Como o DNA é composto de quatro bases diferentes, quatro abordagens diferentes são feitas. O DNA a ser sequenciado está em cada abordagem Primer (Molécula inicial para sequenciamento), DNA polimerase (enzima que estende o DNA) e uma mistura de todos os quatro nucleotídeos necessários. No entanto, em cada uma dessas quatro abordagens uma base diferente é quimicamente modificada de modo que possa ser incorporada, mas não ofereça um ponto de ataque para a DNA polimerase. Então se trata de Terminação de corrente.
Este método cria fragmentos de DNA de diferentes comprimentos, que são então substituídos pelos chamados Eletroforese em gel separados quimicamente de acordo com seu comprimento. A classificação resultante pode ser traduzida na sequência dos nucleotídeos no segmento de DNA sequenciado, marcando cada base com uma cor fluorescente diferente.

Hibridização de DNA

A hibridização de DNA é um método genético molecularque é usado para criar o Demonstrar semelhança entre duas fitas simples de DNA de origem diferente.

Este método utiliza o fato de que uma fita dupla de DNA é sempre composta por duas fitas simples complementares.
Quanto mais semelhantes os dois fios simples estão entre si, quanto mais bases formam uma conexão sólida (ligações de hidrogênio) com a base oposta ou mais mais pares de bases surgem.

Não haverá pareamento de bases entre as seções das duas fitas de DNA que possuem uma sequência de bases diferente.

o número relativo de conexões agora pode através do Determinação do ponto de fusão, em que a fita dupla de DNA recém-criada é separada.
Quanto maior o ponto de fusão mentiras, as bases mais complementares formaram ligações de hidrogênio entre si e mais semelhantes são as duas fitas simples.

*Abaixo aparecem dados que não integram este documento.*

(** A resume version id determines its document, source revision,
    normalized text, parser version and schema version, unless the encodings of
    these very parts agree on the first 128 bits of SHA-256. *)
Theorem resume_version_id_binding `{Sha256Laws} d r t p s d' r' t' p' s' :
  Forall wf_str [id_str d; id_str r; digest_str t; p; s] →
  Forall wf_str [id_str d'; id_str r'; digest_str t'; p'; s'] →
  resume_version_id_from_content d r t p s = resume_version_id_from_content d' r' t' p' s' →
  (d = d' ∧ r = r' ∧ t = t' ∧ p = p' ∧ s = s') ∨
  collide (λ x, take 16 (sha256 x)) (version_bytes d r t p s) (version_bytes d' r' t' p' s').
Proof.
  intros Hw Hw' Hid. injection Hid as Hid.
  apply content_id_digest_inj in Hid as [Hid|]; [left|by right].
  assert (∀ ss, Forall wf_str ss → Forall sized (map utf8 ss)) as Hsz.
  { induction 1; cbn; constructor; auto using wf_str_sized. }
  apply content_id_preimage_inj in Hid;
    [|by vm_compute|by vm_compute|by apply (Hsz _ Hw)|by apply (Hsz _ Hw')].
  injection Hid as H1 H2 H3 H4 H5.
  repeat match goal with
  | H : Forall wf_str (_ :: _) |- _ => inversion H as [|?? [? _] ?]; clear H; subst
  end.
  apply utf8_inj in H1, H2, H3, H4, H5; [|done..].
  destruct d, d', r, r', t, t'; cbn in *; subst. split_and!; done.
Qed.

Lemma resume_version_id_binding_witness :
  let d : StableId DocumentId := MkId (lit "doc_00000000000000000000000000000001") in
  let r : StableId SourceRevisionId := MkId (lit "rev_00000000000000000000000000000001") in
  let t := MkDigest (lit "sha256:00") in
  (d = d ∧ r = r ∧ t = t ∧ lit "p1" = lit "p1" ∧ lit "s1" = lit "s1") ∨
  collide (λ x, take 16 (@sha256 toy_sha256 x)) (version_bytes d r t (lit "p1") (lit "s1"))
    (version_bytes d r t (lit "p1") (lit "s1")).
Proof.
  intros d r t.
  assert (Forall wf_str [id_str d; id_str r; digest_str t; lit "p1"; lit "s1"]) as Hwf.
  { assert (∀ u, ascii_str u && (str_len u <=? 1000) = true → wf_str u) as Hb.
    { intros u Hu. bools. split; [by apply ascii_str_valid|unfold usize_MAX; lia]. }
    repeat (apply Forall_cons_2; [apply Hb; vm_compute; reflexivity|]). apply Forall_nil_2. }
  exact (@resume_version_id_binding toy_sha256 toy_sha256_laws d r t (lit "p1") (lit "s1")
           d r t (lit "p1") (lit "s1") Hwf Hwf eq_refl).
Defined.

Este procedimento também pode ser usado para Detecção de uma sequência de base específica em uma mistura de DNA ser usado. Você consegue fazer isso formado artificialmente Pedaços de DNA marcados com corante (fluorescente) tornar-se. Estes servem para identificar a sequência de bases correspondente e podem assim torná-la visível.

Objetivos de pesquisa

Depois de completar o Projeto Genoma Humano Os pesquisadores agora estão tentando atribuir aos genes individuais sua importância para o corpo humano.
Por um lado, eles tentam tirar conclusões Emergência de doença e terapia Por outro lado, ao comparar o DNA humano com o DNA de outros seres vivos, espera-se poder representar melhor os mecanismos evolutivos.